Her name was Lynne. We were good
friends. We had similar views on life. We spent our days at school.
In the spring of 1995, she was graduating. I was just reaching the
halfway mark. We decided that we would take a trip somewhere
together. It was a trip for her graduation. Our plan: Mexico City.
It was the beginning of my love affair of the city which would be an
on and off thing for the next 6 years.
I went to Gibson's during the final
days of school. I sold all of my biology books, all of my chemistry books. At this time of my life, all I wanted to be was a botanist.
Occasionally, I remember this fact and wonder what my life would have
turned out like had I just stayed the course and avoided the
confusion of words and phrases favoring cells and chlorophyl? But at
the 'sell back' counter in the bookstore, I wanted as much money as I
could get for beer and snacks once we hit D.F.
“How much?” I asked.
“$125.50,” the counter man said.
“Wow,” I said.
“Yeah?” he asked. “You taking
summer classes?”
“Naw,” I said. “I'm going to
Mexico City.”
“You ever read Dandelion Wine?”
he asked.
“No,” I said. I wanted to tell him
how Susie Sheldon had read it when we were in the ninth grade, but I
thought the better of it. I remembered her really liking the book,
but in the ninth grade, I was not a reader. “Who wrote it again?”
“Ray Bradbury,” he said. “It's
the prefect Mexico City book.”
Ray Bradbury? Yeah, I had read some of
his books, Fahrenheit 451, The Martian Chronicles, The
Illustrated Man. I was familiar with him and his books. “Do
you have a copy here?” I asked. I bought the book new for $6.99.
I took it to Mexico City with me. It's been one of my favorite books
since.
It takes me back in a strange way too.
I can remember my exact location and state of mind with every
Bradbury book I've ever read. Sure, Dandelion Wine in D.F.
But there are others: The Illustrated Man I read on the bus.
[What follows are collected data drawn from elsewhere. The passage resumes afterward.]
(** X9: the event id header has to be there, but its value plays no
    part: the outcome is the same for any two non-empty values. *)
Theorem onRequest_ignores_event_id_value (first second : string) :
  first <> "" -> second <> "" ->
  Tool.onRequest secret blockId (Platform.with_header Security.EVENT_ID first request) nowMs
  = Tool.onRequest secret blockId
      (Platform.with_header Security.EVENT_ID second request) nowMs.
Proof.
  intros H1 H2. unfold Tool.onRequest, Platform.with_header.
  cbn [Tool.headers Tool.requestId Tool.rawBody Tool.body].
  rewrite !lookup_insert_eq.
  rewrite !(lookup_insert_ne _ Security.EVENT_ID Security.TIMESTAMP) by discriminate.
  rewrite !(lookup_insert_ne _ Security.EVENT_ID Security.SIGNATURE) by discriminate.
  replace (JS.truthy (Some first)) with true by (destruct first; [congruence | reflexivity]).
  replace (JS.truthy (Some second)) with true by (destruct second; [congruence | reflexivity]).
  reflexivity.
Qed.

End GateMore.

Lemma onRequest_admits_only_signed_witness :
  exists appSecret timestamp signature,
    Some "S" = Some appSecret /\ appSecret <> "" /\
    JS.truthy
      (Tool.headers
         (EndToEnd.deliver "req-1" (JSON.Object [])
            (Generate.signed_request (EndToEnd.tool_of "tool-A") "evt-1" "S" "{}"
               1700000000000)) !! Security.EVENT_ID) = true /\
    Tool.headers
      (EndToEnd.deliver "req-1" (JSON.Object [])
         (Generate.signed_request (EndToEnd.tool_of "tool-A") "evt-1" "S" "{}"
            1700000000000)) !! Security.TIMESTAMP = Some timestamp /\
    Tool.headers
      (EndToEnd.deliver "req-1" (JSON.Object [])
         (Generate.signed_request (EndToEnd.tool_of "tool-A") "evt-1" "S" "{}"
            1700000000000)) !! Security.SIGNATURE = Some signature /\
    signature =
      Crypto.createHmac_sha256_hex (Security.generateFlowSecret "tool-A" appSecret)
        (Tool.rawBody
           (EndToEnd.deliver "req-1" (JSON.Object [])
              (Generate.signed_request (EndToEnd.tool_of "tool-A") "evt-1" "S" "{}"
                 1700000000000)) +:+ timestamp) /\
    (forall t, JS.parseInt timestamp = Some t ->
               Z.abs (1700000300999 / 1000 - t) <= 300).
Proof.
  apply (onRequest_admits_only_signed (Some "S") "tool-A"
           (EndToEnd.deliver "req-1" (JSON.Object [])
              (Generate.signed_request (EndToEnd.tool_of "tool-A") "evt-1" "S" "{}"
                 1700000000000))
           1700000300999 "req-1" None [None]).
  vm_compute. reflexivity.
Defined.

Lemma onRequest_ignores_event_id_value_witness :
  Tool.onRequest (Some "S") "tool-A"
    (Platform.with_header Security.EVENT_ID "evt-1" (Examples.inbound "1300")) 1000999 =
  Tool.onRequest (Some "S") "tool-A"
    (Platform.with_header Security.EVENT_ID "another" (Examples.inbound "1300")) 1000999.
Proof.
  apply (onRequest_ignores_event_id_value (Some "S") "tool-A" (Examples.inbound "1300")
           1000999 "evt-1" "another"); discriminate.
Defined.

(** ** What [JSON.parse] reads back *)

Section RoundTrip.

Import JSON TextSpec.

Lemma length_append (a b : string) :
  String.length (a +:+ b) = (String.length a + String.length b)%nat.
Proof. induction a as [|c a IH]; [reflexivity|]. rewrite append_cons. simpl. now rewrite IH. Qed.

Lemma append_empty (a : string) : a +:+ "" = a.
Proof. induction a as [|c a IH]; [reflexivity|]. rewrite append_cons. now rewrite IH. Qed.

Lemma parse_chars_escape_char (c : ascii) (tail : string) :
  parse_chars (escape_char c +:+ tail) = prepend (String c "") (parse_chars tail).
Proof.
  destruct c as [[] [] [] [] [] [] [] []]; reflexivity.
Qed.


Lemma parse_chars_escape (s rest : string) :
  parse_chars (escape s +:+ String quote_char rest) = Some (s, rest).
Proof.
  induction s as [|c s IH]; [reflexivity|].
  cbn [escape]. rewrite append_assoc, parse_chars_escape_char, IH. reflexivity.
Qed.

Lemma quote_append (s tail : string) :
  quote s +:+ tail = String quote_char (escape s +:+ String quote_char tail).
Proof. unfold quote. rewrite append_cons, append_assoc. reflexivity. Qed.

Lemma delimited_plain (rest : string) :
  delimited rest ->
  continues_number rest = false /\
  read_digits (Some 0) rest = (Some 0, rest) /\
  (forall n, read_digits (Some n) rest = (Some n, rest)) /\
  match rest with String d _ => JS.is_digit d = false | EmptyString => True end.
Proof.
  destruct rest as [|c rest]; [intros _; repeat split|].
  intros [-> | [-> | ->]]; repeat split.
Qed.

Lemma digits_onto_append (fuel : nat) :
  forall n acc rest,
    JS.digits_onto fuel n acc +:+ rest = JS.digits_onto fuel n (acc +:+ rest).
Proof.
  induction fuel as [|fuel IH]; intros n acc rest; cbn [JS.digits_onto].
  - now rewrite append_cons.
  - destruct (n <? 10); [now rewrite append_cons|]. rewrite IH. now rewrite append_cons.
Qed.

Lemma read_digits_onto (fuel : nat) :
  forall n rest, 0 <= n < 10 ^ (Z.of_nat fuel + 1) ->
    read_digits None (JS.digits_onto fuel n rest) = read_digits (Some n) rest.
Proof.
  induction fuel as [|fuel IH]; intros n rest Hn.
  - change (10 ^ (Z.of_nat 0 + 1)) with 10 in Hn.
    cbn [JS.digits_onto read_digits].
    rewrite digit_char_value by (pose proof (Z.mod_pos_bound n 10); lia).
    now rewrite Z.mod_small by lia.
  - cbn [JS.digits_onto]. destruct (Z.ltb_spec n 10) as [Hlt|Hge].
    + cbn [read_digits].
      rewrite digit_char_value by (pose proof (Z.mod_pos_bound n 10); lia).
      now rewrite Z.mod_small by lia.
    + rewrite IH.
      * cbn [read_digits].
        rewrite digit_char_value by (pose proof (Z.mod_pos_bound n 10); lia).
        do 2 f_equal. pose proof (Z.div_mod n 10). lia.
      * replace (Z.of_nat (S fuel) + 1) with (Z.succ (Z.of_nat fuel + 1)) in Hn by lia.
        rewrite Z.pow_succ_r in Hn by lia.
        split; [apply Z.div_pos; lia | apply Z.div_lt_upper_bound; lia].
Qed.

(** The digits of a positive number do not begin with a zero. *)
Lemma digits_onto_leading (fuel : nat) :
  forall n acc, 0 < n < 10 ^ (Z.of_nat fuel + 1) ->
    exists c tail,
      JS.digits_onto fuel n acc = String c tail /\ Ascii.eqb c "0" = false.
Proof.
  assert (Hone : forall n acc, 0 < n < 10 ->
            exists c tail,
              String (JS.digit_char (n mod 10)) acc = String c tail /\
              Ascii.eqb c "0" = false).
  { intros n acc Hn. eexists _, _. split; [reflexivity|].
    rewrite Z.mod_small by lia.
    destruct (Ascii.eqb_spec (JS.digit_char n) "0") as [E|_]; [|reflexivity].
    pose proof (digit_char_value n ltac:(lia)) as Hv. rewrite E in Hv.
    change (JS.digit_value 10 "0") with (Some 0) in Hv. injection Hv as Hv. lia. }
  induction fuel as [|fuel IH]; intros n acc Hn.
  - change (10 ^ (Z.of_nat 0 + 1)) with 10 in Hn. now apply Hone.
  - cbn [JS.digits_onto]. destruct (Z.ltb_spec n 10) as [Hlt|Hge]; [apply Hone; lia|].
    apply IH.
    replace (Z.of_nat (S fuel) + 1) with (Z.succ (Z.of_nat fuel + 1)) in Hn by lia.
    rewrite Z.pow_succ_r in Hn by lia.
    split; [apply Z.div_str_pos; lia | apply Z.div_lt_upper_bound; lia].
Qed.

Lemma parse_natural_digits (n : Z) (rest : string) :
  0 <= n -> delimited rest ->
  parse_natural (JS.digits n +:+ rest) = Some (n, rest).
Proof.
  intros Hn Hrest. destruct (delimited_plain rest Hrest) as (Hc & _ & Hread & Hd).
  destruct (Z.eq_dec n 0) as [->|Hpos].
  - change (JS.digits 0 +:+ rest) with (String "0" rest). cbn [parse_natural].
    change (Ascii.eqb "0" "0") with true. cbv iota.
    destruct rest as [|d rest]; [reflexivity|]. rewrite Hd. cbv iota beta.
    now rewrite Hc.
  - unfold JS.digits. rewrite digits_onto_append, append_nil.
    destruct (digits_onto_leading (Z.to_nat (Z.log2 n)) n rest) as (c & tail & E & Hz).
    { split; [lia | apply log2_fuel; lia]. }
    pose proof (read_digits_onto (Z.to_nat (Z.log2 n)) n rest) as Hr.
    rewrite E in *. cbn [parse_natural]. rewrite Hz, Hr, Hread, Hc; [reflexivity|].
    split; [lia | apply log2_fuel; lia].
Qed.

Lemma digits_head (n : Z) :
  0 <= n -> exists c tail, JS.digits n = String c tail /\ JS.is_digit c = true.
Proof.
  intros Hn. pose proof (digits_digit_led n Hn) as H.
  destruct (JS.digits n) as [|c [|c' tail]]; [discriminate H | |].
  - exists c, "". split; [reflexivity | exact H].
  - exists c, (String c' tail). split; [reflexivity|].
    cbn [JS.digit_led] in H. now apply andb_true_iff in H as [H _].
Qed.

Lemma parse_number_toString (n : Z) (rest : string) :
  delimited rest ->
  parse_number (JS.Number_toString n +:+ rest) = Some (Number n, rest).
Proof.
  intros Hrest. unfold JS.Number_toString. destruct (Z.ltb_spec n 0) as [Hneg|Hpos].
  - rewrite append_cons. cbn [parse_number]. change (Ascii.eqb "-" "-") with true.
    cbv iota. rewrite parse_natural_digits by (lia || assumption).
    now rewrite Z.opp_involutive.
  - pose proof (parse_natural_digits n rest Hpos Hrest) as Hp.
    destruct (digits_head n Hpos) as (c & tail & E & Hc).
    rewrite E in *. rewrite append_cons in *. cbn [parse_number].
    destruct (is_digit_plain c Hc) as (_ & Hm & _).
    apply Ascii.eqb_neq in Hm. rewrite Hm. now rewrite Hp.
Qed.


(** *** Values *)

Lemma value_induction (P : value -> Prop) :
  P Null -> (forall b, P (Bool b)) -> (forall n, P (Number n)) ->
  (forall s, P (Str s)) ->
  (forall items, Forall P items -> P (Array items)) ->
  (forall members, Forall (fun kv => P (snd kv)) members -> P (Object members)) ->
  forall v, P v.
Proof.
  intros HNull HBool HNumber HStr HArray HObject.
  refine (fix IH (v : value) : P v :=
            match v with
            | Null => HNull
            | Bool b => HBool b
            | Number n => HNumber n
            | Str s => HStr s
            | Array items =>
                HArray items
                  ((fix all (l : list value) : Forall P l :=
                      match l with
                      | [] => Forall_nil P
                      | x :: l' => @Forall_cons _ P x l' (IH x) (all l')
                      end) items)
            | Object members =>
                HObject members
                  ((fix all (l : list (string * value))
                      : Forall (fun kv => P (snd kv)) l :=
                      match l with
                      | [] => Forall_nil _
                      | kv :: l' =>
                          @Forall_cons _ (fun kv => P (snd kv)) kv l'
                            (IH (snd kv)) (all l')
                      end) members)
            end).
Qed.

Lemma parse_value_string (fuel : nat) (tail : string) :
  parse_value (S fuel) (String quote_char tail) =
  match parse_chars tail with
  | Some (text, rest) => Some (Str text, rest)
  | None => None
  end.
Proof. reflexivity. Qed.

Lemma parse_value_array (fuel : nat) (tail : string) :
  parse_value (S fuel) (String "[" tail) =
  match skip_spaces tail with
  | EmptyString => None
  | String c rest =>
      if Ascii.eqb c "]" then Some (Array [], rest)
      else
        match parse_items (parse_value fuel) fuel tail with
        | Some (items, rest') => Some (Array items, rest')
        | None => None
        end
  end.
Proof. reflexivity. Qed.

Lemma parse_value_object (fuel : nat) (tail : string) :
  parse_value (S fuel) (String "{" tail) =
  match skip_spaces tail with
  | EmptyString => None
  | String c rest =>
      if Ascii.eqb c "}" then Some (Object [], rest)
      else
        match parse_members (parse_value fuel) fuel tail with
        | Some (members, rest') => Some (Object (build members), rest')
        | None => None
        end
  end.
Proof. reflexivity. Qed.

Lemma parse_value_number (fuel : nat) (c : ascii) (tail : string) :
  Ascii.eqb c "-" || JS.is_digit c = true ->
  parse_value (S fuel) (String c tail) = parse_number (String c tail).
Proof.
  destruct c as [[] [] [] [] [] [] [] []]; intros H;
    first [discriminate H | reflexivity].
Qed.

Lemma parse_items_comma (element : string -> option (value * string)) (fuel : nat)
    (s tail : string) (v : value) :
  element s = Some (v, String "," tail) ->
  parse_items element (S fuel) s =
  match parse_items element fuel tail with
  | Some (vs, rest) => Some (v :: vs, rest)
  | None => None
  end.
Proof. intros H. cbn [parse_items]. rewrite H. reflexivity. Qed.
I read it on the 76, 4, 9, and 16 lines between my apartment
downtown Denver to my bonehead job framing pictures in 1992. R is
for Rocket I read in Portland, Oregon in the long miserable
months of 1999, spring. Fahrenheit 451 was on my lap in the
fall after I got out of the Army and I waited patiently for my
friends to get out of classes so we could go do things under the
Boulder sun. October Country I read over countless cups of
coffee on the back patio of the the Monroe Street house in the spring
of 2006. Mark Dragotta and I read Now and Forever: Somewhere a
Band is Playing and
Leviathan '99 together back in 2010 when our talk of
Umbrella Factory Magazine was overlaid on our scorn of our
work in the service industry.
Unlike the other writers who I've read
extensively at smaller intervals, I have spaced my Ray Bradbury
reading experience over 20 years. And perhaps like Colonel Freeleigh,
human time machine in Dandelion Wine, this writer will be my
time machine of all the life I've lived over the last twenty years.
Mr. Bradbury, today I read about your
death. And today, my gratitude is with you, your books, your words.